AIM OF THE TASK >>
Return exactly the span of lines in the following data that opens with the line containing "Definition CUTOFF_CHROMA : R := 5." and closes with the line containing "(** The first". Include nothing else.

Stored data

(** [createBoxes(maxColors)]: the assignment [this.cubes[0].r0 = 0] on an
    empty array of boxes is a [TypeError]. *)
Definition createBoxes (fuel : nat) (this : t) (maxColors : Z)
    : option (result (CreateBoxesResult * t)) :=
  let cubes := filled maxColors (mkBox 0 0 0 0 0 0 0) in
  let volumeVariance := filled maxColors 0 in
  match cubes with
  | [] => Some (Throw "TypeError: Cannot set properties of undefined")
  | _ :: _ =>
      let cubes :=
        update 0
          (fun cube =>
             mkBox 0 (SIDE_LENGTH - 1) 0 (SIDE_LENGTH - 1) 0 (SIDE_LENGTH - 1)
                   (vol cube))
          cubes in
      match createBoxes_loop fuel this maxColors cubes volumeVariance 0 1 with
      | Some (generatedColorCount, cubes) =>
          Some (Ok (mkCreateBoxesResult maxColors generatedColorCount,
                    mk (weights this) (momentsR this) (momentsG this)
                       (momentsB this) (moments this) cubes))
      | None => None
      end
  end.

Definition createResult (this : t) (colorCount : Z) : list Z :=
  fold_left
    (fun (colors : list Z) i =>
       let cube := atZ (cubes this) i (mkBox 0 0 0 0 0 0 0) in
       let weight := volume cube (weights this) in
       if (weight >? 0)%Z then
         let r := Math_round (IZR (volume cube (momentsR this)) / IZR weight) in
         let g := Math_round (IZR (volume cube (momentsG this)) / IZR weight) in
         let b := Math_round (IZR (volume cube (momentsB this)) / IZR weight) in
         let color :=
           255 << 24 .| (r .& 255) << 16 .| (g .& 255) << 8 .| b .& 255 in
         colors ++ [color]
       else colors)
    (upto colorCount) [].

(** [quantize(pixels, maxColors)]; [fuel] bounds the loop of
    [createBoxes]. *)
Definition quantize (fuel : nat) (this : t) (pixels : list Z) (maxColors : Z)
    : option (result (list Z)) :=
  let this := constructHistogram this pixels in
  let this := computeMoments this in
  match createBoxes fuel this maxColors with
  | Some (Ok (createBoxesResult, this)) =>
      let results := createResult this (resultCount createBoxesResult) in
      Some (Ok results)
  | Some (Throw e) => Some (Throw e)
  | None => None
  end.

End QuantizerWu.

(* ===================================================================== *)
(** * quantize/quantizer_celebi.ts                                        *)
(* ===================================================================== *)

Module QuantizerCelebi.

(** [quantize(pixels, maxColors)]; [fuel] bounds the loop of Wu's
    [createBoxes], and [random] is the sequence of [Math.random()]. *)
Definition quantize (fuel : nat) (random : nat -> R) (pixels : list Z)
    (maxColors : Z) : option (result (list (Z * Z))) :=
  let wu := QuantizerWu.new in
  match QuantizerWu.quantize fuel wu pixels maxColors with
  | Some (Ok wuResult) =>
      Some (Ok (QuantizerWsmeans.quantize random pixels wuResult maxColors))
  | Some (Throw e) => Some (Throw e)
  | None => None
  end.

End QuantizerCelebi.

(* ===================================================================== *)
(** * score/score.ts                                                      *)
(* ===================================================================== *)

Module Score.

(** The [options] argument; [None] is a property that is absent, which
    the spread [{...SCORE_OPTION_DEFAULTS, ...options}] fills in. *)
Record ScoreOptions : Type := mkOptions {
  opt_desired : option Z;
  opt_fallbackColorARGB : option Z;
  opt_filter : option bool
}.

Definition DEFAULT_desired : Z := 4.
Definition DEFAULT_fallbackColorARGB : Z := 4282549748.
Definition DEFAULT_filter : bool := true.

Definition TARGET_CHROMA : R := 48.
Definition WEIGHT_PROPORTION : R := 0.7.
Definition WEIGHT_CHROMA_ABOVE : R := 0.3.
Definition WEIGHT_CHROMA_BELOW : R := 0.1.
Definition CUTOFF_CHROMA : R := 5.
Definition CUTOFF_EXCITED_PROPORTION : R := 0.01.

(** [a[i] += v] at an index that is never negative in the source. *)
Definition add_at {A : Type} (add : A -> A) (i : Z) (a : list A) : list A :=
  if (i <? 0)%Z then a else update (Z.to_nat i) add a.

(** The first loop: the colors in HCT, the population of every whole hue
    and the total population. *)
Definition population_step (acc : list Hct.t * list Z * Z) (entry : Z * Z)
    : list Hct.t * list Z * Z :=
  let '(colorsHct, huePopulation, populationSum) := acc in
  let '(argb, population) := entry in
  let hct := Hct.fromInt argb in
  let hue := Math_floor (Hct.hue hct) in
  (colorsHct ++ [hct],
   add_at (fun p => (p + population)%Z) hue huePopulation,
   (populationSum + population)%Z).

(** The second loop: every hue spreads its proportion over the 30 hues
    around it. *)
Definition excite_step (huePopulation : list Z) (populationSum : Z)
    (hueExcitedProportions : list R) (hue : Z) : list R :=
  let proportion := IZR (atZ huePopulation hue 0%Z) / IZR populationSum in
  fold_left
    (fun (hueExcitedProportions : list R) i =>
       let neighborHue := sanitizeDegreesInt i in
       add_at (fun p => p + proportion) neighborHue hueExcitedProportions)
    (range (hue - 14) (hue + 16)) hueExcitedProportions.

(** The third loop: the score of every color that passes the filter. *)
Definition score_step (filter : bool) (hueExcitedProportions : list R)
    (scoredHct : list (Hct.t * R)) (hct : Hct.t) : list (Hct.t * R) :=
  let hue := sanitizeDegreesInt (Math_round (Hct.hue hct)) in
  let proportion := atZ hueExcitedProportions hue 0 in
  if filter && ((Hct.chroma hct <? CUTOFF_CHROMA)
                || (proportion <=? CUTOFF_EXCITED_PROPORTION))
  then scoredHct
  else
    let proportionScore := proportion * 100 * WEIGHT_PROPORTION in
    let chromaWeight :=
      if Hct.chroma hct <? TARGET_CHROMA
      then WEIGHT_CHROMA_BELOW else WEIGHT_CHROMA_ABOVE in
    let chromaScore := (Hct.chroma hct - TARGET_CHROMA) * chromaWeight in
    let score := proportionScore + chromaScore in
    scoredHct ++ [(hct, score)].

(** [compare(a, b)] *)
Definition compare (a b : Hct.t * R) : Z :=
  if snd a >? snd b then (-1)%Z
  else if snd a <? snd b then 1%Z
  else 0%Z.

(** [scoredHct.sort(compare)]: the sort is stable, so its result is the
    one of an insertion sort that keeps equal elements in their order. *)
Fixpoint insert (a : Hct.t * R) (sorted : list (Hct.t * R))
    : list (Hct.t * R) :=
  match sorted with
  | [] => [a]
  | b :: sorted' =>
      if (compare a b <=? 0)%Z then a :: b :: sorted'
      else b :: insert a sorted'
  end.

Definition sort (scoredHct : list (Hct.t * R)) : list (Hct.t * R) :=
  fold_right insert [] scoredHct.

(** The loop [for (const { hct } of scoredHct)] for one value of
    [differenceDegrees], with its [break]. *)
Fixpoint choose (desired : Z) (differenceDegrees1 : Z)
    (scoredHct : list (Hct.t * R)) (chosenColors : list Hct.t)
    : list Hct.t :=
  match scoredHct with
  | [] => chosenColors
  | (hct, _) :: scoredHct' =>
      let duplicateHue :=
        find (fun chosenHct =>
                differenceDegrees (Hct.hue hct) (Hct.hue chosenHct)
                <? IZR differenceDegrees1)
             chosenColors in
      let chosenColors :=
        match duplicateHue with
        | None => chosenColors ++ [hct]
        | Some _ => chosenColors
        end in
      if (Z.of_nat (List.length chosenColors) >=? desired)%Z
      then chosenColors
      else choose desired differenceDegrees1 scoredHct' chosenColors
  end.

(** The loop [for (differenceDegrees = 90; differenceDegrees >= 15;
    differenceDegrees--)] over the values that remain. *)
Fixpoint choose_rounds (desired : Z) (scoredHct : list (Hct.t * R))
    (rounds : list Z) (chosenColors : list Hct.t) : list Hct.t :=
  match rounds with
  | [] => chosenColors
  | differenceDegrees1 :: rounds' =>
      let chosenColors := choose desired differenceDegrees1 scoredHct [] in
      if (Z.of_nat (List.length chosenColors) >=? desired)%Z
      then chosenColors
      else choose_rounds desired scoredHct rounds' chosenColors
  end.

(** [score(colorsToPopulation, options)]; the map holds the number of
    pixels of every color. *)
Definition score (colorsToPopulation : list (Z * Z))
    (options : option ScoreOptions) : list Z :=
  let desired :=
    match options with
    | Some {| opt_desired := Some desired |} => desired
    | _ => DEFAULT_desired
    end in
  let fallbackColorARGB :=
    match options with
    | Some {| opt_fallbackColorARGB := Some fallback |} => fallback
    | _ => DEFAULT_fallbackColorARGB
    end in
  let filter :=
    match options with
    | Some {| opt_filter := Some filter |} => filter
    | _ => DEFAULT_filter
    end in
  let '(colorsHct, huePopulation, populationSum) :=
    fold_left population_step colorsToPopulation
              ([], filled 360 0%Z, 0%Z) in
  let hueExcitedProportions :=
    fold_left (excite_step huePopulation populationSum) (upto 360)
              (filled 360 0) in
  let scoredHct :=
    fold_left (score_step filter hueExcitedProportions) colorsHct [] in
  let scoredHct := sort scoredHct in
  let chosenColors :=
    choose_rounds desired scoredHct
                  (map (fun k => (90 - Z.of_nat k)%Z) (seq 0 76)) [] in
  let colors :=
    if (List.length chosenColors =? 0)%nat then [fallbackColorARGB] else [] in
  colors ++ map Hct.toInt chosenColors.

End Score.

SOLUTION FOR THIS PROBLEM >>
Definition CUTOFF_CHROMA : R := 5.
Definition CUTOFF_EXCITED_PROPORTION : R := 0.01.

(** [a[i] += v] at an index that is never negative in the source. *)
Definition add_at {A : Type} (add : A -> A) (i : Z) (a : list A) : list A :=
  if (i <? 0)%Z then a else update (Z.to_nat i) add a.

(** The first loop: the colors in HCT, the population of every whole hue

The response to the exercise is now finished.